# Rabbit trapping question



## 8thDayStranger (Jan 30, 2013)

This may be a dumb question but I can't seem to find an answer anywhere so I hope one of you pros can help me. 

If a rabbit gets caught in a snare and then gets bitten by a venomous snake, is the rabbit still safe to eat? This is, of course, dependent on you getting to the rabbit before the snake begins eating.


----------



## camo2460 (Feb 10, 2013)

I wouldn't eat it. The venom in most snakes in the U.S. is Hemotoxic which means that it attacks the blood and keeps it from clotting. There is also massive tissue damage done by the venom, which is actually part of the snakes digestive system. So while the venom itself may not hurt you, its destroyed in your stomach, the rabbit might be a little.... soft. lol


----------



## 8thDayStranger (Jan 30, 2013)

camo2460 said:


> I wouldn't eat it. The venom in most snakes in the U.S. is Hemotoxic which means that it attacks the blood and keeps it from clotting. There is also massive tissue damage done by the venom, which is actually part of the snakes digestive system. So while the venom itself may not hurt you, its destroyed in your stomach, the rabbit might be a little.... soft. lol


I didn't think about the tissue damage. Good call.


----------



## *Andi (Nov 8, 2009)

Sorry ... Many a things come to mind that I'll give a pass on ....... So ........

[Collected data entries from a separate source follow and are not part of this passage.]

Lemma encodeBitStream_spec fuel e version :
  readable (e_mode e) (e_data e) -> e_size e = Z.of_nat (length (e_data e)) ->
  (Z.to_nat (e_size e) < fuel)%nat ->
  let ps := pieces (e_mode e) version (e_data e) in
  QRinput_encodeBitStream fuel e version false =
    Ret (BitStream_size (chunks_bits (e_mode e) version ps),
         set_bstream e (Some (chunks_bits (e_mode e) version ps))) /\
  concat ps = e_data e /\ Forall (good_chunk (e_mode e) version) ps.
Proof.
  revert e. induction fuel as [|fuel IH]; intros e Hr Hs Hf ps; [lia|]. unfold ps. clear ps.
  destruct e as [mode size data bs]. cbn [e_mode e_size e_data set_bstream] in *.
  cbn [QRinput_encodeBitStream e_mode e_size e_data set_bstream].
  destruct (one_chunk_dec mode version data) as [[Hw Hl]|Hone].
  - rewrite bool_decide_eq_true_2 by (split; [done|lia]).
    destruct (readable_split mode version data Hw ltac:(lia) Hr) as (Hpos & Hr1 & Hr2).
    set (words := QRspec_maximumWords mode version) in *. set (n := Z.to_nat words) in *.
    pose proof (readable_byte _ _ Hr) as Hb.
    assert (Hl1 : length (take n data) = n) by (rewrite length_take; lia).
    assert (Hl2 : length (drop n data) = (length data - n)%nat) by apply length_drop.
    rewrite (newEntry_spec mode words data) by (lia || done || by apply readable_accepted). run.
    rewrite (newEntry_spec mode (size - words) (drop n data)).
    2: lia.
    2: by apply Forall_drop.
    2: { rewrite take_ge by lia. by apply readable_accepted. }
    rewrite (take_ge (drop n data)) by lia. run. fold n.
    destruct (IH (MkEntry mode words (take n data) None)) as (-> & E1 & G1);
      [done|cbn; lia|cbn; lia|].
    destruct (IH (MkEntry mode (size - words) (drop n data) None)) as (E2' & E2 & G2);
      [done|cbn; lia|cbn; lia|].
    run. rewrite bool_decide_eq_false_2 by (unfold BitStream_size; lia).
    rewrite E2'. run. rewrite bool_decide_eq_false_2 by (unfold BitStream_size; lia).
    cbn [e_bstream set_bstream BitStream_append e_mode e_size e_data app] in *.
    rewrite (pieces_more mode version data) by (change (0 < words < Z.of_nat (length data)); lia). fold words n.
    assert (Hone : one_chunk mode version (take n data)) by (intros _; fold words; rewrite Hl1; unfold n; lia).
    rewrite (pieces_one _ _ (take n data)) in G1 |- * by done. unfold chunks_bits in *. cbn [map concat app] in *.
    rewrite app_nil_r. split; [done|]. split; [rewrite E2; apply take_drop|].
    apply Forall_cons; split; [by inversion_clear G1|done].
  - rewrite bool_decide_eq_false_2 by (intros [Hw Hl]; specialize (Hone Hw); lia).
    rewrite encode_chunk_spec by done. run. cbn [e_mode e_data set_bstream e_size].
    rewrite pieces_one by done. unfold chunks_bits. cbn [map concat]. rewrite !app_nil_r.
    split_and!; [done|done|by repeat constructor].
Qed.

(** The first [n] segments of a stream. *)
Fixpoint read_n (n : nat) (version : Z) (bs : BitStream)
    : option (list (QRencodeMode * list Z) * BitStream) :=
  match n with
  | O => Some ([], bs)
  | S n =>
      '(m, l, bs) ← read_segment version bs;
      '(segs, bs) ← read_n n version bs;
      Some ((m, l) :: segs, bs)
  end.

Lemma read_chunks mode version ps rest :
  Forall (good_chunk mode version) ps ->
  read_n (length ps) version (chunks_bits mode version ps ++ rest) = Some (map (pair mode) ps, rest).
Proof.
  unfold chunks_bits. induction 1 as [|p ps [Hr Ho] _ IH]; [done|].
  cbn [length read_n map concat]. rewrite <- app_assoc, read_segment_spec by done.
  cbn [mbind option_bind]. by rewrite IH.
Qed.

(** Encoding an entry terminates and loses nothing: every entry with
    the data of its mode is encoded, in as many chunks as its length
    demands, into segments that the standard's reader gives back, in order,
    with the entry's mode and together all of its data; the result is the
    length of the stream. *)
Theorem entry_reads_back e version :
  readable (e_mode e) (e_data e) -> e_size e = Z.of_nat (length (e_data e)) ->
  exists bs ps,
    QRinput_encodeBitStream (encode_fuel e) e version false =
      Ret (BitStream_size bs, set_bstream e (Some bs)) /\
    concat ps = e_data e /\
    forall rest, read_n (length ps) version (bs ++ rest) = Some (map (pair (e_mode e)) ps, rest).
Proof.
  intros Hr Hs. destruct (encodeBitStream_spec (encode_fuel e) e version Hr Hs) as (E & Hc & G);
    [unfold encode_fuel; lia|].
  eexists _, _. split_and!; [done|done|].
  intros rest. by apply read_chunks.
Qed.

Lemma entry_reads_back_witness :
  exists bs ps,
    QRinput_encodeBitStream 5 (MkEntry QR_MODE_NUM 4 [48; 49; 50; 51] None) 1 false =
      Ret (BitStream_size bs, MkEntry QR_MODE_NUM 4 [48; 49; 50; 51] (Some bs)) /\
    concat ps = [48; 49; 50; 51] /\
    forall rest, read_n (length ps) 1 (bs ++ rest) = Some (map (pair QR_MODE_NUM) ps, rest).
Proof.
  apply (entry_reads_back (MkEntry QR_MODE_NUM 4 [48; 49; 50; 51] None) 1); [|reflexivity].
  split; [done|]. repeat apply Forall_cons_2; unfold digit; lia || done.
Defined.

(** Validation is exact: on a buffer of bytes [QRinput_check] returns 0 for
    the data of its mode - digits, the 45 alphanumeric characters, pairs in
    the two double-byte ranges, one byte for the second FNC1 position - and -1
    for anything else, the empty buffer included. *)
Theorem QRinput_check_exact mode size data :
  0 <= size <= Z.of_nat (length data) -> Forall byte data ->
  (accepted mode (take (Z.to_nat size) data) -> QRinput_check mode size data = Ret 0) /\
  (~ accepted mode (take (Z.to_nat size) data) -> QRinput_check mode size data = Ret (-1)).
Proof. apply check_spec. Qed.

Lemma QRinput_check_exact_witness :
  QRinput_check QR_MODE_AN 3 [65; 66; 45] = Ret 0 /\ QRinput_check QR_MODE_NUM 2 [48; 58] = Ret (-1).
Proof.
  split.
  - apply (QRinput_check_exact QR_MODE_AN 3 [65; 66; 45]);
      [simpl; lia|repeat constructor; done|].
    split; [done|]. repeat constructor; vm_compute; congruence.
  - apply (QRinput_check_exact QR_MODE_NUM 2 [48; 58]);
      [simpl; lia|repeat constructor; done|].
    intros [_ H]. apply Forall_cons in H as [_ H]. apply Forall_cons in H as [H _].
    unfold digit in H. lia.
Defined.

What kind of (rabbit) snare/trap are you speaking of?


----------



## hiwall (Jun 15, 2012)

When that happens I always eat the snake.


----------



## CrackbottomLouis (May 20, 2012)

When laying rabbitt traps you must always be careful to use your best Elmer Fudd voice.


----------



## BillM (Dec 29, 2010)

The snake will taste as good or better than the rabbit but yes you can eat the rabbit.

I assume you plan to cook it and I would not eat the part that the snake bit.


----------



## ras1219como (Jan 15, 2013)

CrackbottomLouis said:


> When laying rabbitt traps you must always be careful to use your best Elmer Fudd voice.

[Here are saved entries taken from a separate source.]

(* @src C/qrencode-3.4.4/split.c:123-170 Split_eatAn *)
Definition Split_eatAn (string : list Z) (input : QRinput) (hint : QRencodeMode)
    : outcome (Z * QRinput) :=
  let la := QRspec_lengthIndicator QR_MODE_AN (i_version input) in
  let ln := QRspec_lengthIndicator QR_MODE_NUM (i_version input) in
  run ← eatAn_loop (split_fuel string) ln string 0;
  c ← char_at string run;
  let dif := QRinput_estimateBitsModeAn (Z.of_nat run) + 4 + la
             + QRinput_estimateBitsMode8 1 - QRinput_estimateBitsMode8 (Z.of_nat run + 1) in
  if bool_decide (c <> 0) && negb (isalnum c) && bool_decide (dif > 0)
  then Split_eat8 string input hint
  else eat input QR_MODE_AN string run.

(* @src C/qrencode-3.4.4/split.c:83-121 Split_eatNum *)
Definition Split_eatNum (string : list Z) (input : QRinput) (hint : QRencodeMode)
    : outcome (Z * QRinput) :=
  let ln := QRspec_lengthIndicator QR_MODE_NUM (i_version input) in
  run ← skip_while (split_fuel string) isdigit string 0;
  mode ← Split_identifyMode string run hint;
  let dif8 := QRinput_estimateBitsModeNum (Z.of_nat run) + 4 + ln
              + QRinput_estimateBitsMode8 1 - QRinput_estimateBitsMode8 (Z.of_nat run + 1) in
  let difAn := QRinput_estimateBitsModeNum (Z.of_nat run) + 4 + ln
               + QRinput_estimateBitsModeAn 1 - QRinput_estimateBitsModeAn (Z.of_nat run + 1) in
  if bool_decide (mode = QR_MODE_8 /\ dif8 > 0) then Split_eat8 string input hint
  else if bool_decide (mode = QR_MODE_AN /\ difAn > 0) then Split_eatAn string input hint
  else eat input QR_MODE_NUM string run.

(** ** Kanji data *)

(* @src C/qrencode-3.4.4/split.c:178-181 Split_eatKanji *)
Fixpoint eatKanji_loop (fuel : nat) (string : list Z) (p : nat) (hint : QRencodeMode) : outcome nat :=
  match fuel with
  | O => Fault OutOfFuel
  | S fuel =>
      mode ← Split_identifyMode string p hint;
      if bool_decide (mode = QR_MODE_KANJI) then eatKanji_loop fuel string (p + 2) hint else Ret p
  end.

(* @src C/qrencode-3.4.4/split.c:172-187 Split_eatKanji *)
Definition Split_eatKanji (string : list Z) (input : QRinput) (hint : QRencodeMode)
    : outcome (Z * QRinput) :=
  run ← eatKanji_loop (split_fuel string) string 0 hint;
  eat input QR_MODE_KANJI string run.

(** ** The whole string *)

(** The result and the input object; a negative length has left the object
    as the failing function left it. *)
(* @src C/qrencode-3.4.4/split.c:259-280 Split_splitString *)
Fixpoint Split_splitString (fuel : nat) (string : list Z) (input : QRinput) (hint : QRencodeMode)
    : outcome (Z * QRinput) :=
  match fuel with
  | O => Fault OutOfFuel
  | S fuel =>
      c ← char_at string 0;
      if bool_decide (c = 0) then Ret (0, input)
      else
        mode ← Split_identifyMode string 0 hint;
        r ← (if bool_decide (mode = QR_MODE_NUM) then Split_eatNum string input hint
             else if bool_decide (mode = QR_MODE_AN) then Split_eatAn string input hint
             else if bool_decide (mode = QR_MODE_KANJI /\ hint = QR_MODE_KANJI)
             then Split_eatKanji string input hint
             else Split_eat8 string input hint);
        let '(length, input) := r in
        if bool_decide (length = 0) then Ret (0, input)
        else if bool_decide (length < 0) then Ret (-1, input)
        else Split_splitString fuel (drop (Z.to_nat length) string) input hint
  end.

(** In the duplicated string, from position [p] on. *)
(* @src C/qrencode-3.4.4/split.c:290-301 dupAndToUpper *)
Fixpoint upper_loop (fuel : nat) (newstr : list Z) (p : nat) (hint : QRencodeMode)
    : outcome (list Z) :=
  match fuel with
  | O => Fault OutOfFuel
  | S fuel =>
      c ← char_at newstr p;
      if bool_decide (c = 0) then Ret newstr
      else
        mode ← Split_identifyMode newstr p hint;
        if bool_decide (mode = QR_MODE_KANJI) then upper_loop fuel newstr (p + 2) hint
        else
          let newstr := if bool_decide (s8 c >= 97 /\ s8 c <= 122)
                        then <[p := u8 (s8 c - 32)]> newstr else newstr in
          upper_loop fuel newstr (p + 1) hint
  end.

(* @src C/qrencode-3.4.4/split.c:282-304 dupAndToUpper *)
Definition dupAndToUpper (str : list Z) (hint : QRencodeMode) : outcome (list Z) :=
  upper_loop (split_fuel str) str 0 hint.

(* @src C/qrencode-3.4.4/split.c:306-326 Split_splitStringToQRinput *)
Definition Split_splitStringToQRinput (string : option (list Z)) (input : QRinput)
    (hint : QRencodeMode) (casesensitive : bool) : outcome (Z * QRinput) :=
  match string with
  | None => Ret (-1, input)
  | Some string =>
      c ← char_at string 0;
      if bool_decide (c = 0) then Ret (-1, input)
      else if negb casesensitive then
        newstr ← dupAndToUpper string hint;
        Split_splitString (split_fuel newstr) newstr input hint
      else Split_splitString (split_fuel string) string input hint
  end.



Example split_hello :
  Split_splitStringToQRinput (Some (str_bytes "Hello 2016123456789!"))
    (MkInput 1 QR_ECLEVEL_M [] None false 0 0) QR_MODE_8 false =
  Ret (0, MkInput 1 QR_ECLEVEL_M
    [MkEntry QR_MODE_AN 6 (str_bytes "HELLO ") None;
     MkEntry QR_MODE_NUM 13 (str_bytes "2016123456789") None;
     MkEntry QR_MODE_8 1 (str_bytes "!") None] (Some 2%nat) false 0 0).
Proof. vm_compute. reflexivity. Qed.

(** ** Texts *)

(** The characters of a C string. *)
Definition cchar (c : Z) : Prop := 0 < c < 256.

(** The two bytes are taken for a Kanji character. *)
Definition kanji_pair (c d : Z) : bool := bool_decide (kanji_value (c * 256 + d)).

(** In a text of double-byte characters the trail bytes start at 0x40; only
    the range of the pair is tested by the program. *)
Fixpoint sjis_text (s : list Z) : Prop :=
  match s with
  | c :: t =>
      match t with
      | d :: u => if kanji_pair c d then 0x40 <= d /\ sjis_text u else sjis_text t
      | [] => True
      end
  | [] => True
  end.

Definition upper (c : Z) : Z := if bool_decide (97 <= c <= 122) then c - 32 else c.

(** The text in upper case, its double-byte characters left alone. *)
Fixpoint upper_text (hint : QRencodeMode) (s : list Z) : list Z :=
  match s with
  | c :: t =>
      match t with
      | d :: u => if bool_decide (hint = QR_MODE_KANJI) && kanji_pair c d
                  then c :: d :: upper_text hint u else upper c :: upper_text hint t
      | [] => [upper c]
      end
  | [] => []
  end.

Lemma sjis_text_cons c d u :
  sjis_text (c :: d :: u) <-> if kanji_pair c d then 0x40 <= d /\ sjis_text u else sjis_text (d :: u).
Proof. done. Qed.

Lemma upper_text_cons hint c d u :
  upper_text hint (c :: d :: u) =
  if bool_decide (hint = QR_MODE_KANJI) && kanji_pair c d
  then c :: d :: upper_text hint u else upper c :: upper_text hint (d :: u).
Proof. done. Qed.

#[local] Opaque sjis_text upper_text.

Lemma byte_cases (P : Z -> Prop) `{!forall c, Decision (P c)} :
  bool_decide (Forall P (seqZ 0 256)) = true -> forall c, byte c -> P c.
Proof.
  intros Hall c Hc. apply bool_decide_eq_true in Hall. rewrite Forall_forall in Hall.
  apply Hall, elem_of_seqZ. unfold byte in Hc. lia.
Qed.

Lemma isdigit_spec c : byte c -> isdigit c = true <-> digit c.
Proof.
  intros Hc. assert (H : isdigit c = bool_decide (48 <= c <= 57)).
  { revert c Hc. apply (byte_cases (fun c => isdigit c = bool_decide (48 <= c <= 57))). by vm_compute. }
  rewrite H. apply bool_decide_eq_true.
Qed.

Lemma isalnum_spec c : byte c -> isalnum c = true <-> an_char c.
Proof.
  intros Hc. unfold isalnum, an_char. rewrite bool_decide_eq_true.
  assert (Hg : forall z, z >= 0 <-> 0 <= z) by lia. rewrite Hg. tauto.
Qed.

(** Digits are alphanumeric, and both are ASCII. *)
Lemma alnum_ascii c : byte c -> (isdigit c = true -> isalnum c = true) /\ (isalnum c = true -> c < 128).
Proof.
  revert c. apply (byte_cases (fun c => (isdigit c = true -> isalnum c = true) /\
                                        (isalnum c = true -> c < 128))).
  by vm_compute.
Qed.

Lemma kanji_pair_lead c d : byte d -> kanji_pair c d = true -> 129 <= c.
Proof. unfold kanji_pair, kanji_value, byte. rewrite bool_decide_eq_true. lia. Qed.

Lemma cchar_bytes s : Forall cchar s -> Forall byte s.
Proof. intros H. eapply Forall_impl; [exact H|]. intros c Hc. unfold cchar, byte in *. lia. Qed.

Lemma cchar_byte_at s i c : Forall cchar s -> s !! i = Some c -> byte c.
Proof. intros Hs. apply (proj1 (Forall_lookup _ _) (cchar_bytes _ Hs)). Qed.

(** ** Positions *)

Lemma char_at_lookup s p c : s !! p = Some c -> char_at s p = Ret c.
Proof. unfold char_at. by intros ->. Qed.

Lemma char_at_end s : char_at s (length s) = Ret 0.
Proof. unfold char_at. by rewrite lookup_ge_None_2, bool_decide_eq_true_2. Qed.

(** The characters of a string up to the terminator. *)
Lemma char_at_le s p :
  Forall cchar s -> (p <= length s)%nat ->
  exists c, char_at s p = Ret c /\ byte c /\
    ((c = 0 /\ p = length s) \/ (0 < c /\ s !! p = Some c /\ (p < length s)%nat)).
Proof.
  intros Hs Hp. destruct (decide (p = length s)) as [->|Hne].
  - exists 0. split; [apply char_at_end|]. unfold byte. split; [lia|by left].
  - destruct (lookup_lt_is_Some_2 s p ltac:(lia)) as [c Hc]. exists c.
    rewrite (char_at_lookup _ _ _ Hc). pose proof (proj1 (Forall_lookup _ _) Hs p c Hc) as H.
    unfold cchar in H. unfold byte. split; [done|]. split; [lia|]. right. split; [lia|]. split; [done|lia].
Qed.

Definition kanji_at (s : list Z) (p : nat) : Prop :=
  exists c d, s !! p = Some c /\ s !! S p = Some d /\ kanji_pair c d = true.

(** From [p] on the rest of the text is aligned. *)
Definition aligned (hint : QRencodeMode) (s : list Z) (p : nat) : Prop :=
  hint = QR_MODE_KANJI -> sjis_text (drop p s).

Lemma aligned_step hint s p :
  aligned hint s p -> (hint = QR_MODE_KANJI -> ~ kanji_at s p) -> (p < length s)%nat ->
  aligned hint s (S p).
Proof.
  intros Ha Hk Hp Hh. specialize (Ha Hh). specialize (Hk Hh).
  destruct (lookup_lt_is_Some_2 s p Hp) as [c Hc]. rewrite (drop_S _ _ _ Hc) in Ha.
  destruct (s !! S p) as [d|] eqn:Hd.
  - rewrite (drop_S _ _ _ Hd) in Ha |- *. apply sjis_text_cons in Ha.
    destruct (kanji_pair c d) eqn:E; [|done]. exfalso. apply Hk. by exists c, d.
  - apply lookup_ge_None in Hd. rewrite drop_ge by lia. done.
Qed.

Lemma aligned_kanji hint s p :
  aligned hint s p -> hint = QR_MODE_KANJI -> kanji_at s p ->
  aligned hint s (p + 2) /\ forall d, s !! S p = Some d -> 0x40 <= d.
Proof.
  intros Ha Hh (c & d & Hc & Hd & E). specialize (Ha Hh).
  rewrite (drop_S _ _ _ Hc), (drop_S _ _ _ Hd) in Ha.
  apply sjis_text_cons in Ha. rewrite E in Ha. destruct Ha as [H40 Ha].
  rewrite Nat.add_comm. split; [by intros _|]. intros d' Hd'. by simplify_eq.
Qed.

(** ** Identification *)

Lemma identify_spec s p hint :
  Forall cchar s -> (p <= length s)%nat ->
  exists mode, Split_identifyMode s p hint = Ret mode /\
    match mode with
    | QR_MODE_NUL => p = length s
    | QR_MODE_NUM => exists c, s !! p = Some c /\ isdigit c = true
    | QR_MODE_AN => exists c, s !! p = Some c /\ isdigit c = false /\ isalnum c = true
    | QR_MODE_KANJI => hint = QR_MODE_KANJI /\ kanji_at s p /\ (p + 2 <= length s)%nat
    | QR_MODE_8 => (p < length s)%nat /\ (hint = QR_MODE_KANJI -> ~ kanji_at s p)
    | _ => False
    end.
Proof.
  intros Hs Hp. unfold Split_identifyMode.
  destruct (char_at_le s p Hs Hp) as (c & -> & Hb & [[-> ->]|(H0 & Hc & Hlt)]); run; [by eexists|].
  rewrite bool_decide_eq_false_2 by lia.
  destruct (isdigit c) eqn:E1; [eexists; split; [done|]; by exists c|].
  destruct (isalnum c) eqn:E2; [eexists; split; [done|]; by exists c|].
  case_bool_decide as Hh; [|eexists; split; [done|]; by split].
  destruct (char_at_le s (p + 1) Hs ltac:(lia)) as (d & -> & Hbd & Hd); run.
  rewrite Nat.add_1_r in Hd. case_bool_decide as Hd0.
  - destruct Hd as [[-> _]|(_ & Hd & Hlt2)]; [done|]. rewrite two_bytes by done.
    case_bool_decide as Hk; eexists; (split; [done|]).
    + split; [done|]. split; [|lia]. exists c, d. split; [done|]. split; [done|].
      apply bool_decide_eq_true. unfold kanji_value. lia.
    + split; [done|]. intros _ (c' & d' & Hc' & Hd' & E). simplify_eq.
      apply bool_decide_eq_true in E. apply Hk. unfold kanji_value in E. lia.
  - destruct Hd as [[_ Hend]|(Hd & _)]; [|lia]. eexists. split; [done|]. split; [done|].
    intros _ (c' & d' & _ & Hd' & _). apply lookup_lt_Some in Hd'. lia.
Qed.

Lemma ascii_not_kanji s p c :
  Forall cchar s -> s !! p = Some c -> c < 128 -> ~ kanji_at s p.
Proof.
  intros Hs Hc Hlt (c' & d & Hc' & Hd & E). simplify_eq.
  pose proof (proj1 (Forall_lookup _ _) Hs _ _ Hd) as H. unfold cchar in H.
  apply kanji_pair_lead in E; [lia|unfold byte; lia].
Qed.

Lemma identify_not_kanji s p hint mode :
  Forall cchar s -> (p <= length s)%nat -> Split_identifyMode s p hint = Ret mode ->
  mode <> QR_MODE_KANJI -> hint = QR_MODE_KANJI -> ~ kanji_at s p.
Proof.
  intros Hs Hp E Hne Hh Hk. destruct (identify_spec s p hint Hs Hp) as (mode' & E' & Hmode).
  rewrite E in E'. apply (inj Ret) in E'. subst mode'. destruct mode; try done.
  - destruct Hk as (c & d & Hc & _). apply lookup_lt_Some in Hc. lia.
  - destruct Hmode as (c & Hc & Hd). revert Hk. eapply ascii_not_kanji; [done|exact Hc|].
    destruct (alnum_ascii c (cchar_byte_at _ _ _ Hs Hc)). auto.
  - destruct Hmode as (c & Hc & _ & Hd). revert Hk. eapply ascii_not_kanji; [done|exact Hc|].
    destruct (alnum_ascii c (cchar_byte_at _ _ _ Hs Hc)). auto.
  - by apply Hmode.
Qed.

Be vewy vewy quiet. I'm hunting wabbits!


----------



## 8thDayStranger (Jan 30, 2013)

*Andi said:


> What kind of (rabbit) snare/trap are you speaking of?


Any kind I guess? This is all hypothetical.


----------



## 8thDayStranger (Jan 30, 2013)

BillM said:


> The snake will taste as good or better than the rabbit but yes you can eat the rabbit.
> 
> I assume you plan to cook it and I would not eat the part that the snake bit.


Yeah rabbit sushi will not be on the menu. I just dont know if the venom renders the meat unusable. Seems like it would even if you got to it quick and bled it out. And yes I should have mentioned the snake will be the appetizer while the rabbit slowly roasts over the pit.


----------



## FatTire (Mar 20, 2012)

Long as you don't have open mouth sores or bleeding ulcers, you'd be ok to eat it. Snake venom has to get into your blood stream, the digestive process will destroy the venom....

I'd be extra careful not to nik a finger skinning it, that could allow some venom in maybe...


----------



## BillM (Dec 29, 2010)

*cooking*



FatTire said:


> Long as you don't have open mouth sores or bleeding ulcers, you'd be ok to eat it. Snake venom has to get into your blood stream, the digestive process will destroy the venom....
> 
> I'd be extra careful not to nik a finger skinning it, that could allow some venom in maybe...


Cooking destroys the proten in the venom so it would not matter .


----------